[Items listed in a dataset]
┌──

(** X4. What Join returns is what the store then has: after a Join
    that succeeded, GetMatch with the same id returns the very
    aggregate the Join returned, and ListMatches has it among its
    rows. *)
Theorem join_then_read now id b d d1 a :
  join now id b d = (d1, reply 200 (Row a)) ->
  get_match id d1 = (d1, reply 200 (Row a)) /\
  exists l, list_matches d1 = (d1, reply 200 (Rows l)) /\ a ∈ l.
Proof.
  intros Hjoin.
  apply join_success_inv in Hjoin
    as (i & m & ms & Hint & _ & _ & Hf & _ & _ & Hins & ->).
  apply insert_player_outcome in Hins as (Hms & _).
  split.
  - unfold get_match. run_handler. unfold select_aggregate. by rewrite Hint, Hms, Hf.
  - eexists. split; [apply list_matches_rows |].
    apply elem_of_list_matches. exists m. split; [done |]. rewrite Hms.
    assert (Hm : m ∈ filter (has_id i) (matches d)) by (rewrite Hf; left).
    by apply list_elem_of_filter in Hm as [_ Hm].
Qed.


Lemma unknown_match_replies id mid d :
  valid d -> JS.parseInt id = Some mid -> int4 mid = true ->
  (forall m, m ∈ matches d -> m_id m <> mid) ->
  get_match id d = (d, match_not_found) /\
  (forall now b,
     JS.present (jb_name b) = true -> JS.present (jb_contact b) = true ->
     join now id b d = (d, match_not_found)) /\
  (forall n,
     JS.present n = true -> text_in (text n) = true ->
     leave id n d = (d, player_not_found)).
Proof.
  intros Hv Hid Hint Hno.
  assert (Hi : integer_in (JS.parseInt id) = Some mid).
  { rewrite Hid. unfold integer_in. by rewrite Hint. }
  split; [|split].
  - unfold get_match. run_handler. unfold select_aggregate.
    by rewrite Hi, (filter_has_id_none (matches d) mid Hno).
  - intros now b Hn Hc. rewrite join_spec, Hn, Hc, Hi. cbn [negb orb].
    by rewrite (filter_has_id_none (matches d) mid Hno).
  - intros n Hn Ht. rewrite leave_spec, Hn, Hi, Ht. cbn [negb].
    assert (Hnone : forall p, p ∈ players d -> ~ named mid (text n) p).
    { intros p Hp [Hpm _]. destruct (foreign_key d Hv p Hp) as (x & Hx & Hxid).
      apply (Hno x Hx). congruence. }
    rewrite bool_decide_eq_false_2.
    2:{ intros (p & Hp & Hnamed)%Exists_exists. by apply (Hnone p). }
    rewrite filter_all; [by rewrite set_players_same |].
    apply Forall_forall. intros p Hp. by apply Hnone.
Qed.

(** X6. An id that no match has: GetMatch and Join answer 404 "Match
    not found", Leave answers 404 "Player not found in this match",
    and the store is as it was. *)
Theorem unknown_match_is_not_found id mid d :
  valid d -> JS.parseInt id = Some mid -> int4 mid = true ->
  (forall m, m ∈ matches d -> m_id m <> mid) ->
  get_match id d = (d, match_not_found) /\
  (forall now b,
     JS.present (jb_name b) = true -> JS.present (jb_contact b) = true ->
     join now id b d = (d, match_not_found)) /\
  (forall n,
     JS.present n = true -> text_in (text n) = true ->
     leave id n d = (d, player_not_found)).
Proof. apply unknown_match_replies. Qed.

End Written.


(** A joins, and the match is read. *)
Lemma join_then_read_witness :
  exists d1 a,
    join (H := iso) 101 "1" Scenario.A Scenario.created = (d1, reply 200 (Row a)) /\
    get_match "1" d1 = (d1, reply 200 (Row a)) /\
    exists l, list_matches d1 = (d1, reply 200 (Rows l)) /\ a ∈ l.
Proof.
  eexists _, _. split; [vm_compute; reflexivity |].
  eapply (join_then_read (H := iso) 101 "1" Scenario.A Scenario.created).
  vm_compute. reflexivity.
Defined.


(** No match has the id 42. *)
Lemma unknown_match_is_not_found_witness :
  valid Scenario.joined /\ JS.parseInt "42" = Some 42 /\ int4 42 = true /\
  (forall m, m ∈ matches Scenario.joined -> m_id m <> 42) /\
  get_match "42" Scenario.joined = (Scenario.joined, match_not_found) /\
  (forall now b,
     JS.present (jb_name b) = true -> JS.present (jb_contact b) = true ->
     join (H := iso) now "42" b Scenario.joined = (Scenario.joined, match_not_found)) /\
  (forall n,
     JS.present n = true -> text_in (Input := iso) (text n) = true ->
     leave (H := iso) "42" n Scenario.joined = (Scenario.joined, player_not_found)).
Proof.
  assert (Hno : forall m, m ∈ matches Scenario.joined -> m_id m <> 42).
  { intros m Hm. apply list_elem_of_singleton in Hm as ->. discriminate. }
  split; [exact valid_joined |]. split; [reflexivity |]. split; [reflexivity |].
  split; [exact Hno |].
  exact (unknown_match_is_not_found (H := iso) "42" 42 Scenario.joined
           valid_joined eq_refl eq_refl Hno).
Defined.

(** ** Leaving and deleting, again *)

Section Again.
Context `{Input}.

(** X8. Leave is not repeatable: after a Leave that succeeded, the
    same Leave answers 404 "Player not found in this match" and
    changes nothing. *)
Theorem leave_twice id n d d1 :
  leave id n d = (d1, reply 200 (Message "Left match successfully")) ->
  leave id n d1 = (d1, player_not_found).
Proof.
  rewrite !leave_spec.
  destruct (negb (JS.present n)); [done |].
  destruct (integer_in (JS.parseInt id)) as [i|]; [|done].
  destruct (text_in (text n)); [|done].
  case_bool_decide as Hex; [|done]. intros [= <-]. simpl.
  rewrite filter_filter_same.
  rewrite bool_decide_eq_false_2; [done |].
  intros (p & [Hnot _]%list_elem_of_filter & Hp)%Exists_exists. by apply Hnot.
Qed.

(** X9. Join and then Leave give the tables back: when a Join has
    succeeded, Leave with the same id and name succeeds, and the
    matches and the players are those before the Join, in the same
    order. *)
Theorem join_then_leave now id b d d1 a :
  fits (text (jb_name b)) = true ->
  join now id b d = (d1, reply 200 (Row a)) ->
  exists d2,
    leave id (jb_name b) d1 = (d2, reply 200 (Message "Left match successfully")) /\
    tables_kept d d2.
Proof.
  intros Hfn Hjoin.
  apply join_success_inv in Hjoin
    as (i & m & ms & Hint & Hn & _ & _ & _ & Ht & Hins & _).
  apply insert_player_outcome in Hins as (Hms & _ & [(_ & [e He] & _) | Hok]); [done |].
  destruct Hok as (p & j & _ & Hps & Hj & Hpm & Hname & _ & _ & _ & Hfresh & _).
  rewrite (fits_varchar255 _ Hfn) in Hname. injection Hname as Hname.
  apply integer_in_Some in Hj as [[= <-] _].
  rewrite leave_spec, Hn, Hint, Ht. cbn [negb].
  eexists. split; [f_equal |].
  - rewrite bool_decide_eq_true_2; [done |].
    apply Exists_exists. exists p. split; [rewrite Hps; apply elem_of_app; right; left |].
    by split.
  - split; [done |]. simpl. rewrite Hps, filter_app.
    rewrite (filter_all _ (players d)).
    2:{ apply Forall_forall. intros x Hx. rewrite Hname. by apply Hfresh. }
    rewrite filter_cons_False by (intros Hnot; by apply Hnot).
    by rewrite app_nil_r.
Qed.
(** X13.  When one [read] returns a buffer, of at most the 1024 bytes
    that [handleClientRead] reads at a time, that starts with a whole
    well-formed frame whose verb, in upper case, is not [SET] with two
    arguments, [GET] with one or [DEL] with one, the request never reaches
    the engine: the reply is the empty array for [CONFIG] (with any
    arguments) and [-ERR Unknown command] for everything else, a known
    verb with the wrong number of arguments included.  (A frame that the
    read cuts short is another buffer, and outside this statement.) *)
Theorem other_frames_leave_the_engine (N : nat) (c : string)
    (args : list string) (tail : string) (db : BlinkDB) :
  size (request_of (c :: args) +:+ tail) <= Server.BUFFER_SIZE ->
  ~ (Server.upper c = "SET" /\ length args = 2%nat) ->
  ~ (Server.upper c = "GET" /\ length args = 1%nat) ->
  ~ (Server.upper c = "DEL" /\ length args = 1%nat) ->
  Server.handleClientRead N (request_of (c :: args) +:+ tail) db
  = Returns (if String.eqb (Server.upper c) "CONFIG" then "*0" +:+ CRLF
             else encodeError "Unknown command",
             db).
Proof.
  intros Hsz Hset Hget Hdel.
  rewrite (frame_reply N c args tail db (buffer_fits _ Hsz)).
  f_equal. unfold Server.handleCommand. cbn [length].
  destruct (String.eqb_spec (Server.upper c) "SET") as [Hs|_];
    destruct (Nat.eqb_spec (S (length args)) 3) as [H3|_]; cbn [andb];
    try (exfalso; apply Hset; split; [done | lia]);
    destruct (String.eqb_spec (Server.upper c) "GET") as [Hg|_];
    destruct (Nat.eqb_spec (S (length args)) 2) as [H2|_]; cbn [andb];
    try (exfalso; apply Hget; split; [done | lia]);
    destruct (String.eqb_spec (Server.upper c) "DEL") as [Hd|_];
    cbn [andb];
    try (exfalso; apply Hdel; split; [done | lia]);
    by destruct (String.eqb (Server.upper c) "CONFIG").
Qed.

Lemma other_frames_leave_the_engine_witness :
  size (request_of ["get"; "a"; "b"] +:+ EmptyString) <= Server.BUFFER_SIZE
  /\ Server.handleClientRead 3 (request_of ["get"; "a"; "b"] +:+ EmptyString)
       (new None)
     = Returns (encodeError "Unknown command", new None).
Proof.
  assert (size (request_of ["get"; "a"; "b"] +:+ EmptyString)
          <= Server.BUFFER_SIZE) as Hsz by (vm_compute; discriminate).
  split; [exact Hsz|].
  apply (other_frames_leave_the_engine 3 "get" ["a"; "b"] EmptyString
           (new None) Hsz).
  - intros [H _]. vm_compute in H. discriminate H.
  - intros [_ H]. discriminate H.
  - intros [H _]. vm_compute in H. discriminate H.
Defined.

Lemma handleCommand_step (N : nat)
    (iteration : gmap string string -> list (string * string))
    (command : list string) (db : BlinkDB) :
  (Server.handleCommand N command db).2 = db
  \/ exists r, (Server.handleCommand N command db).2 = step N iteration db r.
Proof.
  unfold Server.handleCommand. destruct command as [|c args]; [by left|].
  repeat match goal with
         | |- context [if ?b then _ else _] => destruct b
         end; try (by left); right.
  - by exists (SET (Server.arg (c :: args) 1) (Server.arg (c :: args) 2)).
  - exists (GET (Server.arg (c :: args) 1)). unfold Server.processGet.
    cbn [step]. by destruct (get N _ db).
  - exists (DEL (Server.arg (c :: args) 1)). unfold Server.processDel.
    cbn [step]. by destruct (del _ db).
Qed.

Lemma serve_run (N : nat)
    (iteration : gmap string string -> list (string * string))
    (inputs : list string) :
  forall (db : BlinkDB) (replies : list string) (db' : BlinkDB),
    serve N inputs db = Returns (replies, db') ->
    length replies = length inputs
    /\ exists rs, db' = run N iteration rs db.
Proof.
  induction inputs as [|raw inputs IH]; intros db replies db' H.
  { injection H as <- <-. split; [done|]. by exists []. }
  cbn [serve] in H.
  destruct (Server.handleClientRead N raw db) as [[reply db1]|e] eqn:Hread;
    [|done].
  rewrite bind_returns in H.
  destruct (serve N inputs db1) as [[replies1 db2]|e] eqn:Hserve; [|done].
  rewrite bind_returns in H. injection H as <- <-.
  destruct (IH db1 replies1 db2 Hserve) as (Hlen & rs & ->).
  split; [cbn [length]; by rewrite Hlen|].
  assert (db1 = db \/ exists r, db1 = step N iteration db r) as Hstep.
  { unfold Server.handleClientRead in Hread.
    destruct (decodeCommand raw) as [command|e]; [|done].
    rewrite bind_returns in Hread.
    pose proof (handleCommand_step N iteration command db) as Hc.
    destruct command as [|c args]; [injection Hread as _ <-; by left|].
    assert (Server.handleCommand N (c :: args) db = (reply, db1)) as Heq
      by congruence.
    by rewrite Heq in Hc. }
  destruct Hstep as [-> | (r & ->)]; [by exists rs | by exists (r :: rs)].
Qed.

(** X14.  Whatever the clients send, from a server whose engine was
    constructed without a persistence file or from a loadable one: if the
    reads of a connection are all answered (no exception leaves the
    decoder), there is one reply for each read, and the engine afterwards
    still holds no more than the capacity, with every resident key in the
    LRU list exactly once and nothing else there. *)
Theorem served_engine_keeps_capacity (N : nat)
    (iteration : gmap string string -> list (string * string))
    (HN : (0 < N)%nat) (f : option string) (rs : list request)
    (inputs replies : list string) (db' : BlinkDB) :
  loadable N f ->
  serve N inputs (run N iteration rs (new f)) = Returns (replies, db') ->
  length replies = length inputs
  /\ (base.size (store db') <= N)%nat
  /\ NoDup (lru_keys db')
  /\ (forall k, k ∈ lru_keys db' <-> is_Some (store db' !! k)).
Proof.
  intros Hf Hserve.
  destruct (serve_run N iteration inputs _ _ _ Hserve) as (Hlen & rs' & ->).
  assert (wf N (run N iteration rs' (run N iteration rs (new f)))) as Hwf
    by (by apply wf_run, wf_from_new).
  destruct (EngineExtras.wf_size N _ Hwf) as [Hsize Hkeys].
  destruct Hwf as [(Hnd & _ & Hcap) _].
  split_and!; [done | lia | done | done].
Qed.

Lemma served_engine_keeps_capacity_witness :
  (0 < 1)%nat
  /\ loadable 1 None
  /\ (exists replies db',
        serve 1 [request_of ["SET"; "a"; "1"]; "PING" +:+ CRLF;
                 request_of ["SET"; "b"; "2"]] (new None)
        = Returns (replies, db')
        /\ length replies = 3%nat
        /\ (base.size (store db') <= 1)%nat).
Proof.
  split; [exact Nat.lt_0_1|]. split; [exact I|].
  destruct (serve 1 [request_of ["SET"; "a"; "1"]; "PING" +:+ CRLF;
                     request_of ["SET"; "b"; "2"]] (new None))
    as [[replies db']|e] eqn:Hserve; [|vm_compute in Hserve; discriminate].
  exists replies, db'. split; [done|].
  pose proof (served_engine_keeps_capacity 1 map_to_list Nat.lt_0_1 None []
                _ replies db' I Hserve) as (Hlen & Hsize & _).
  split; [exact Hlen | exact Hsize].
Defined.

Lemma read_frame (N : nat) (c : string) (args : list string)
    (db : BlinkDB) :
  size (request_of (c :: args)) <= Stoi.INT_MAX ->
  Server.handleClientRead N (request_of (c :: args)) db
  = Returns (Server.handleCommand N (c :: args) db).
Proof.
  intros Hsz. rewrite <- (append_nil_r (request_of (c :: args))) at 1.
  apply frame_reply. by rewrite append_nil_r.
Qed.

(** X15.  In a server whose engine was constructed without a persistence
    file or from a loadable one, and then driven by any requests and
    flush rounds: when one [read] returns exactly a [SET key value] frame
    and the next one exactly a [GET key] frame, each a whole frame of at
    most the 1024 bytes that [handleClientRead] reads at a time, the
    first is answered [+OK] and the second with the value as a bulk
    string, except that the empty value and the value [NULL] come back as
    the null bulk string [$-1]; the verbs may be in any case.  (A frame
    longer than the buffer reaches the decoder cut short, and is outside
    this statement.) *)
Theorem set_then_get_on_the_wire (N : nat)
    (iteration : gmap string string -> list (string * string))
    (HN : (0 < N)%nat) (f : option string) (rs : list request)
    (s g key value : string) :
  loadable N f ->
  Server.upper s = "SET" ->
  Server.upper g = "GET" ->
  size (request_of [s; key; value]) <= Server.BUFFER_SIZE ->
  size (request_of [g; key]) <= Server.BUFFER_SIZE ->
  let db := run N iteration rs (new f) in
  serve N [request_of [s; key; value]; request_of [g; key]] db
  = Returns (["+OK" +:+ CRLF;
              if (String.eqb value EmptyString || String.eqb value "NULL")%bool
              then "$-1" +:+ CRLF
              else bulk value],
             (get N key (set N key value db)).2).
Proof.
  intros Hf Hs Hg Hsz1 Hsz2 db.
  apply buffer_fits in Hsz1. apply buffer_fits in Hsz2.
  assert (wf N (set N key value db)) as Hwf
    by (by apply wf_set, wf_from_new).
  pose proof (get_resident N HN key value _ Hwf (set_store N key value db))
    as Hget.
  cbn [serve].
  rewrite (read_frame N s [key; value] db Hsz1), bind_returns.
  rewrite (handle_set N s key value db Hs).
  rewrite (read_frame N g [key] _ Hsz2), bind_returns.
  rewrite (handle_get N g key _ Hg), Hget. cbn [fst snd].
  rewrite !bind_returns. do 3 f_equal.
  unfold encodeBulkString, bulk.
  destruct (String.eqb_spec value "NULL") as [->|_]; [done|].
  by rewrite orb_false_r.
Qed.

Lemma set_then_get_on_the_wire_witness :
  (0 < 2)%nat
  /\ loadable 2 None
  /\ Server.upper "set" = "SET"
  /\ Server.upper "Get" = "GET"
  /\ size (request_of ["set"; "a"; "xyz"]) <= Server.BUFFER_SIZE
  /\ size (request_of ["Get"; "a"]) <= Server.BUFFER_SIZE
  /\ (fst <$> serve 2 [request_of ["set"; "a"; "xyz"]; request_of ["Get"; "a"]]
                (new None))
     = Returns ["+OK" +:+ CRLF; bulk "xyz"].
Proof.
  assert (size (request_of ["set"; "a"; "xyz"]) <= Server.BUFFER_SIZE) as H1
    by (vm_compute; discriminate).
  assert (size (request_of ["Get"; "a"]) <= Server.BUFFER_SIZE) as H2
    by (vm_compute; discriminate).
  split; [exact Nat.lt_0_2|]. split; [exact I|].
  split; [reflexivity|]. split; [reflexivity|].
  split; [exact H1|]. split; [exact H2|].
  pose proof (set_then_get_on_the_wire 2 map_to_list Nat.lt_0_2 None []
                "set" "Get" "a" "xyz" I eq_refl eq_refl H1 H2) as H.
  cbv zeta in H. cbn [run fold_left] in H. rewrite H. reflexivity.
Defined.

└──

▶ Work request: Repeat only the lines running from the line that contains "(0 < 2)%nat" through the last line above, inclusive.

▶ Finished task:
  (0 < 2)%nat
  /\ loadable 2 None
  /\ Server.upper "set" = "SET"
  /\ Server.upper "Get" = "GET"
  /\ size (request_of ["set"; "a"; "xyz"]) <= Server.BUFFER_SIZE
  /\ size (request_of ["Get"; "a"]) <= Server.BUFFER_SIZE
  /\ (fst <$> serve 2 [request_of ["set"; "a"; "xyz"]; request_of ["Get"; "a"]]
                (new None))
     = Returns ["+OK" +:+ CRLF; bulk "xyz"].
Proof.
  assert (size (request_of ["set"; "a"; "xyz"]) <= Server.BUFFER_SIZE) as H1
    by (vm_compute; discriminate).
  assert (size (request_of ["Get"; "a"]) <= Server.BUFFER_SIZE) as H2
    by (vm_compute; discriminate).
  split; [exact Nat.lt_0_2|]. split; [exact I|].
  split; [reflexivity|]. split; [reflexivity|].
  split; [exact H1|]. split; [exact H2|].
  pose proof (set_then_get_on_the_wire 2 map_to_list Nat.lt_0_2 None []
                "set" "Get" "a" "xyz" I eq_refl eq_refl H1 H2) as H.
  cbv zeta in H. cbn [run fold_left] in H. rewrite H. reflexivity.
Defined.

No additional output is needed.